Voltage-gated potassium channels

Publisher Summary This chapter discusses the molecular biology of voltage-activated K (K v ) channels. Three types of K v channel inactivation have been described in molecular terms: N-type, P-type, and C-type inactivation. N-type inactivation is linked to the presence of an amino-terminal inactivating domain, P-type inactivation to the presence of certain amino acid side-chains within the pore, and C-type inactivation depends on residues in S6. N-type inactivation refers to a rapid inactivation of K v channels via an amino (N)-terminal inactivating domain. Studies propose that N-type inactivation may operate in a ball-and-chain type mechanism. The amino-terminus would behave like a tethered ball that swings upon depolarization of the membrane into the K v channel pore and occludes it from the inside.
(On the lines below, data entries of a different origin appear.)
(** * The Kademlia overlay engine of the network package (dht.go)

    A shallow embedding of [DHT] and of its operations: [addNode],
    [getExpirationTime], [iterate], [Store], [Get], [FindNode], [Bootstrap],
    [RemoteProcedureCall], the message handlers and the refresh pass of
    [handleStoreTimers].

    The packages [node], [message], [routing], [store], [transport] and
    [rpc] that dht.go imports are collaborators whose code is not part of
    dht.go; each is a module below, written from its contract.  The engine
    runs in a monad that threads the [DHT] value and can panic; whatever the
    network and the clock decide (does a send fail, does a future deliver a
    reply, is its channel closed, does the timeout fire first) is read from
    a [World]. *)

From Stdlib Require Import ZArith Lia Ascii String.
From stdpp Require Import base option list strings gmap.

Local Open Scope Z_scope.

(** [[]byte]: one [Z] in [0, 256) per byte. *)
Abbreviation bytes := (list Z).

Definition bytes_eqb (a b : bytes) : bool := bool_decide (a = b).

(** Big-endian value of a byte string. *)
Definition bytes_to_Z (b : bytes) : Z :=
  fold_left (fun acc x => acc * 256 + x) b 0.

(** ** package node *)
Module node.

(** Modelled from the spec: a node is an ID and an address.  [ID] is the
    empty byte string for a node known by its address only (Go's nil
    [ID]). *)
Record Node := mkNode { ID : bytes; Address : string }.

(** Modelled from the spec: the local participant, an address and one or
    more IDs. *)
Record Origin := mkOrigin { OriginAddress : string; IDs : list bytes }.

#[global] Instance Node_eq_dec : EqDecision Node.
Proof. solve_decision. Defined.

End node.

(** ** package message *)
Module message.

(** Modelled from the spec: the five message types, the request and the
    response payload of each, and the message; the names are those dht.go
    uses.  [NoData] is the nil payload. *)
Inductive MessageType := TypePing | TypeStore | TypeFindNode | TypeFindValue | TypeRPC.

Inductive MessageData :=
| NoData
| RequestDataFindNode (Target : bytes)
| RequestDataFindValue (Target : bytes)
| RequestDataStore (Data : bytes)
| RequestDataRPC (Method : string) (Args : list bytes)
| ResponseDataFindNode (Closest : list node.Node)
| ResponseDataFindValue (Closest : list node.Node) (Value : option bytes)
| ResponseDataRPC (Success : bool) (Result : bytes) (Error : string).

Record Message := mkMessage {
  Sender : node.Node;
  Receiver : node.Node;
  Type_ : MessageType;
  RequestID : bytes;
  Data : MessageData;
  Error : option string;
  IsResponse : bool }.

#[global] Instance MessageType_eq_dec : EqDecision MessageType.
Proof. solve_decision. Defined.

(** The builder of dht.go's call chains
    [NewBuilder().Sender(a).Receiver(b).Type(t).Request(d).Build()]. *)
Definition BuildRequest (snd rcv : node.Node) (t : MessageType) (d : MessageData) : Message :=
  mkMessage snd rcv t [] d None false.

Definition BuildResponse (snd rcv : node.Node) (t : MessageType) (d : MessageData) : Message :=
  mkMessage snd rcv t [] d None true.

Definition NewPingMessage (snd rcv : node.Node) : Message :=
  BuildRequest snd rcv TypePing NoData.

(** Modelled from the spec: [IsForMe] of the message package, absent from
    the sources; true iff the receiver's address or ID matches one of the
    origin's identities. *)
Definition IsForMe (m : Message) (o : node.Origin) : bool :=
  bool_decide (node.Address (Receiver m) = node.OriginAddress o)
  || bool_decide (node.ID (Receiver m) ∈ node.IDs o).

End message.

(** ** package routing *)
Module routing.

(** Modelled from the spec: the bucket capacity K (also the width of an
    ID in bytes), the fan-out alpha of a round, and the number of bits of
    an ID, which is the number of buckets. *)
Definition MaxContactsInBucket : nat := 20.
Definition ParallelCalls : nat := 3.
Definition KeyBitSize : nat := 160.

(** The four goals of an iteration, as [iterate] tells them apart. *)
Inductive IterateType := IterateStore | IterateBootstrap | IterateFindNode | IterateFindValue.

#[global] Instance IterateType_eq_dec : EqDecision IterateType.
Proof. solve_decision. Defined.

(** Modelled from the spec: a route node wraps a node ([bucket[0].Node]
    and [node.ID] in dht.go).  The last-seen time of the spec's route node
    is neither read nor written by dht.go and is left out. *)
Record RouteNode := NewRouteNode { Node : node.Node }.

Definition RouteNodesFrom (l : list node.Node) : list RouteNode := map NewRouteNode l.

Definition RouteNodeID (r : RouteNode) : bytes := node.ID (Node r).

(** Modelled from the spec: the table of one identity, with its origin,
    its [KeyBitSize] buckets (least recently seen entry first) and the
    refresh clock of each bucket, in nanoseconds. *)
Record HashTable := mkHashTable {
  Origin : node.Node;
  RoutingTable : list (list RouteNode);
  refreshTimes : list Z }.

(** Modelled from the spec: the position, counted from the most
    significant bit of the first byte, of the first bit of [x], a byte. *)
Definition firstBitOfByte (x : Z) : nat := 7 - Z.to_nat (Z.log2 x).

(** Modelled from the spec: [GetBucketIndexFromDifferingBit] of the
    routing package, absent from the sources; the index of the
    highest-order bit in which the two IDs differ, bit 0 being the most
    significant.  The spec leaves the result undefined on equal IDs;
    [iterate] reaches that case on every bootstrap (target = own ID), and
    the model then answers 0. *)
Fixpoint differingBitFrom (j : nat) (id1 id2 : bytes) : option nat :=
  match id1, id2 with
  | x :: id1', y :: id2' =>
      if Z.lxor x y =? 0 then differingBitFrom (S j) id1' id2'
      else Some (8 * j + firstBitOfByte (Z.lxor x y))%nat
  | _, _ => None
  end.

Definition GetBucketIndexFromDifferingBit (id1 id2 : bytes) : nat :=
  default 0%nat (differingBitFrom 0 id1 id2).

(** Modelled from the spec: the XOR distance, compared as a big-endian
    unsigned integer. *)
Definition distance (a b : bytes) : Z := Z.lxor (bytes_to_Z a) (bytes_to_Z b).

(** Bucket [i] of the table, empty when there is no such bucket. *)
Definition bucketAt (ht : HashTable) (i : nat) : list RouteNode :=
  default [] (RoutingTable ht !! i).

(** Modelled from the spec: count of entries in bucket [i]. *)
Definition GetTotalNodesInBucket (ht : HashTable) (i : nat) : nat :=
  length (bucketAt ht i).

(** Modelled from the spec: the entries of bucket [i] whose distance to
    [key] is strictly less than the origin's. *)
Definition GetAllNodesInBucketCloserThan (ht : HashTable) (i : nat) (key : bytes)
  : list RouteNode :=
  filter (fun r => distance (RouteNodeID r) key < distance (node.ID (Origin ht)) key)
         (bucketAt ht i).

(** Modelled from the spec: membership test. *)
Definition DoesNodeExistInBucket (ht : HashTable) (i : nat) (id : bytes) : bool :=
  existsb (fun r => bytes_eqb (RouteNodeID r) id) (bucketAt ht i).

(** The first entry with the given ID is taken out of the bucket and put
    back at its tail. *)
Fixpoint moveToTail (id : bytes) (bucket : list RouteNode) : list RouteNode :=
  match bucket with
  | [] => []
  | r :: rest =>
      if bytes_eqb (RouteNodeID r) id then rest ++ [r]
      else r :: moveToTail id rest
  end.
(** C8, as stated, fails: the message a wrapper prints is not always one
    line. The text of the error is printed as it is after the prefix, and
    here the credential cannot be constructed and the text of the error
    spans two lines: [make_agent_inference_request] raises it again, and
    what the wrappers printed for it holds a newline and is cut in two
    lines. *)
Lemma wrapper_message_spans_two_lines :
  let run := AgentTool.make_agent_inference_request
               (Demo.agent_service DemoErrors.failing_credential) "E" "A123" "hi" 0 in
  Py.outcome run = Py.Raised DemoErrors.no_credential /\
  Py.sdk_errors (Py.events run)
  = [(AgentTool.NewDefaultAzureCredential, DemoErrors.no_credential)] /\
  Py.printed (Py.events run)
  = [ inl ("Error creating client: " ++ Py.exc_str DemoErrors.no_credential)%string;
      inl ("Error: " ++ Py.exc_str DemoErrors.no_credential)%string ] /\
  length (Py.split Py.newline_char
            ("Error: " ++ Py.exc_str DemoErrors.no_credential)%string) = 2 /\
  ~ (forall line,
       In (inl line) (Py.printed (Py.events run)) ->
       Py.contains_char Py.newline_char line = false).
Proof.
  cbv zeta. repeat match goal with |- _ /\ _ => split end; try reflexivity.
  intros H.
  specialize (H ("Error: " ++ Py.exc_str DemoErrors.no_credential)%string).
  cbn in H. discriminate H. right. left. reflexivity.
Qed.

(** C8, amended. In both tools, whenever the construction of the client or
    a request raises an error: every wrapper around the operation prints
    one message for it and re-raises the same error; [main] catches it once
    more, prints "Error: " followed by its text, and the process ends with
    status 1. After the failure nothing happens but these prints: the error
    is never swallowed and no operation is tried again. Each message is one
    [print] of a fixed prefix ("Error: ", or "Error creating client: ")
    followed by the text of the error as it is: it is one line exactly when
    that text is. *)
Theorem errors_are_printed_and_propagated :
  (forall (W : Type) (svc : DirectTool.Service W) (w : W)
          (endpoint key model prompt : string) (max_tokens : Z) (temperature : float),
     ErrorPolicy.reraises
       (DirectTool.make_inference_request svc endpoint key model prompt
          max_tokens temperature w)
       ErrorPolicy.direct_lines) /\
  (forall (W : Type) (svc : DirectTool.Service W) (w : W) (endpoint key : string),
     ErrorPolicy.reraises (DirectTool.list_models svc endpoint key w)
       ErrorPolicy.direct_lines) /\
  (forall (W : Type) (svc : DirectTool.Service W) (w : W) (args : DirectTool.Args),
     ErrorPolicy.exits_with_status_1 (DirectTool.main svc args w)
       ErrorPolicy.direct_lines) /\
  (forall (W : Type) (svc : AgentTool.Service W) (w : W) (endpoint : string),
     ErrorPolicy.reraises (AgentTool.create_agent_client svc endpoint w)
       ErrorPolicy.constructor_lines) /\
  (forall (W : Type) (svc : AgentTool.Service W) (w : W)
          (endpoint agent_id prompt : string),
     ErrorPolicy.reraises
       (AgentTool.make_agent_inference_request svc endpoint agent_id prompt w)
       ErrorPolicy.agent_lines) /\
  (forall (W : Type) (svc : AgentTool.Service W) (w : W) (endpoint : string),
     ErrorPolicy.reraises (AgentTool.list_agents svc endpoint w)
       ErrorPolicy.agent_lines) /\
  (forall (W : Type) (svc : AgentTool.Service W) (w : W) (args : AgentTool.Args),
     ErrorPolicy.exits_with_status_1 (AgentTool.main svc args w)
       ErrorPolicy.agent_lines) /\
  (forall (e : Py.Exception) (line : string),
     In line [ErrorPolicy.error_line e;
              ("Error creating client: " ++ Py.exc_str e)%string] ->
     Py.contains_char Py.newline_char line
     = Py.contains_char Py.newline_char (Py.exc_str e)).
Proof.
  repeat match goal with |- _ /\ _ => split end;
    [intros W svc w ..|intros e line [<-|[<-|[]]]; reflexivity].
  - intros endpoint key model prompt max_tokens temperature pre c e post H.
    revert H. unfold_script. world_cases; intros H; settle_error H.
  - intros endpoint key pre c e post H.
    revert H. unfold_script. world_cases; intros H; settle_error H.
  - intros args pre c e post H.
    revert H. unfold_script. destruct (DirectTool.args_list_models args).
    + world_cases; intros H; settle_error H.
    + world_cases;
        try match goal with
            | |- context [DirectTool.print_generated_text ?r ?w1] =>
                destruct (print_generated_text_run r w1) as (lines & ->)
            end;
        intros H; settle_error H.
  - intros endpoint pre c e post H.
    revert H. unfold_script. world_cases; intros H; settle_error H.
  - intros endpoint agent_id prompt pre c e post H.
    revert H. unfold_script. world_cases; intros H; settle_error H.
  - intros endpoint pre c e post H.
    revert H. unfold_script. world_cases; intros H; settle_error H.
  - intros args pre c e post H.
    revert H. unfold_script. destruct (AgentTool.args_list_agents args).
    + world_cases; rewrite ?print_agents_run; intros H; settle_error H.
    + world_cases; intros H.
      all: try match goal with
               | H : context [Py.truthy ?s] |- _ => destruct (Py.truthy s)
               end.
      all: settle_error H.
Qed.

Lemma errors_are_printed_and_propagated_witness :
  (let run := AgentTool.main (Demo.agent_service Demo.failing_run) Demo.hi 0 in
   Py.outcome run = Py.SystemExit 1 /\
   Py.exit_status (Py.outcome run) = 1%Z /\
   skipn 11 (Py.events run)
   = [ Py.Print "Error: (429) Too many requests";
       Py.Print "Error: (429) Too many requests" ]) /\
  (let run := AgentTool.main (Demo.agent_service Demo.failing_client) Demo.hi 0 in
   Py.outcome run = Py.SystemExit 1 /\
   Py.exit_status (Py.outcome run) = 1%Z /\
   skipn 8 (Py.events run)
   = [ Py.Print "Error creating client: (429) Too many requests";
       Py.Print "Error: (429) Too many requests";
       Py.Print "Error: (429) Too many requests" ]) /\
  (let run := DirectTool.main (DemoDirect.direct_service DemoDirect.failing_construction)
                DemoDirect.ping 0 in
   Py.outcome run = Py.SystemExit 1 /\
   Py.exit_status (Py.outcome run) = 1%Z /\
   skipn 6 (Py.events run)
   = [ Py.Print "Error: Connection error."; Py.Print "Error: Connection error." ]).
Proof.
  destruct errors_are_printed_and_propagated
    as (_ & _ & Hdirect & _ & _ & _ & Hagent & _).
  split; [|split].
  - exact (Hagent nat (Demo.agent_service Demo.failing_run) 0 Demo.hi
             (firstn 10 (Py.events
                (AgentTool.main (Demo.agent_service Demo.failing_run) Demo.hi 0)))
             (AgentTool.RunsCreateAndProcess Demo.client "thread_1" "A123")
             Demo.throttled _ eq_refl).
  - exact (Hagent nat (Demo.agent_service Demo.failing_client) 0 Demo.hi
             (firstn 7 (Py.events
                (AgentTool.main (Demo.agent_service Demo.failing_client) Demo.hi 0)))
             (AgentTool.NewAIProjectClient "E" AgentTool.DefaultAzureCredential)
             Demo.throttled _ eq_refl).
  - exact (Hdirect nat (DemoDirect.direct_service DemoDirect.failing_construction) 0
             DemoDirect.ping
             (firstn 5 (Py.events
                (DirectTool.main (DemoDirect.direct_service DemoDirect.failing_construction)
                   DemoDirect.ping 0)))
             (DirectTool.NewAzureOpenAI "K" "2024-02-01" "https://x.openai.azure.com")
             DemoDirect.unreachable _ eq_refl).
Defined.

(* ------------------------------------------------------------------ *)
(** ** Further properties of the agent tool                             *)
(* ------------------------------------------------------------------ *)

Section AgentMore.
Import Py AgentTool AgentSpec.

(** A returned result was built from the thread, the run and the listing
    the service gave, in this run. *)
Lemma returned_result_is_built {W : Type} (svc : Service W) (w : W)
  (endpoint agent_id prompt : string) (result : AgentResult) :
  outcome (make_agent_inference_request svc endpoint agent_id prompt w) = Return result ->
  exists c th run listed,
    In (Sdk (ThreadsCreate c) (Ok (GotThread th)))
       (events (make_agent_inference_request svc endpoint agent_id prompt w)) /\
    In (Sdk (RunsCreateAndProcess c (thread_id_of th) agent_id) (Ok (GotRun run)))
       (events (make_agent_inference_request svc endpoint agent_id prompt w)) /\
    In (Sdk (MessagesList c (thread_id_of th)) (Ok (GotMessages listed)))
       (events (make_agent_inference_request svc endpoint agent_id prompt w)) /\
    result = build_result th run listed.
Proof.
  unfold_script. world_cases; cbn; intros H; try discriminate H.
  injection H as <-.
  match goal with
  | |- context [Sdk (ThreadsCreate ?c) (Ok (GotThread ?th)) = _] =>
      match goal with
      | |- context [build_result th ?run ?listed] => exists c, th, run, listed
      end
  end.
  repeat split.
  - do 4 right. left. reflexivity.
  - do 6 right. left. reflexivity.
  - do 7 right. left. reflexivity.
Qed.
Studies also show that deletion of amino-terminal inactivating domains leads to a loss of N-type inactivation. The inactivating domain can be added in the form of a peptide back to inside-out patches containing K v channels. This leads to a rapid inactivation of otherwise non-inactivating K v channels. The biological significance of K v channel diversity may be related to their widely varying functions in controlling cellular signal transduction, secretion, and (or) cell proliferation. In the nervous system, K v channels are involved in the regulation and control of action potential waveforms and frequencies, thresholds of excitation, setting the resting potential, and attenuation of cell excitability. Thus, the expression of different K v channels may aid the complex nervous system in encoding distinct pre- and post-synaptic signals that is required in the specific spatial and temporal integration of synaptic inputs and in the firing of correspondent output signals.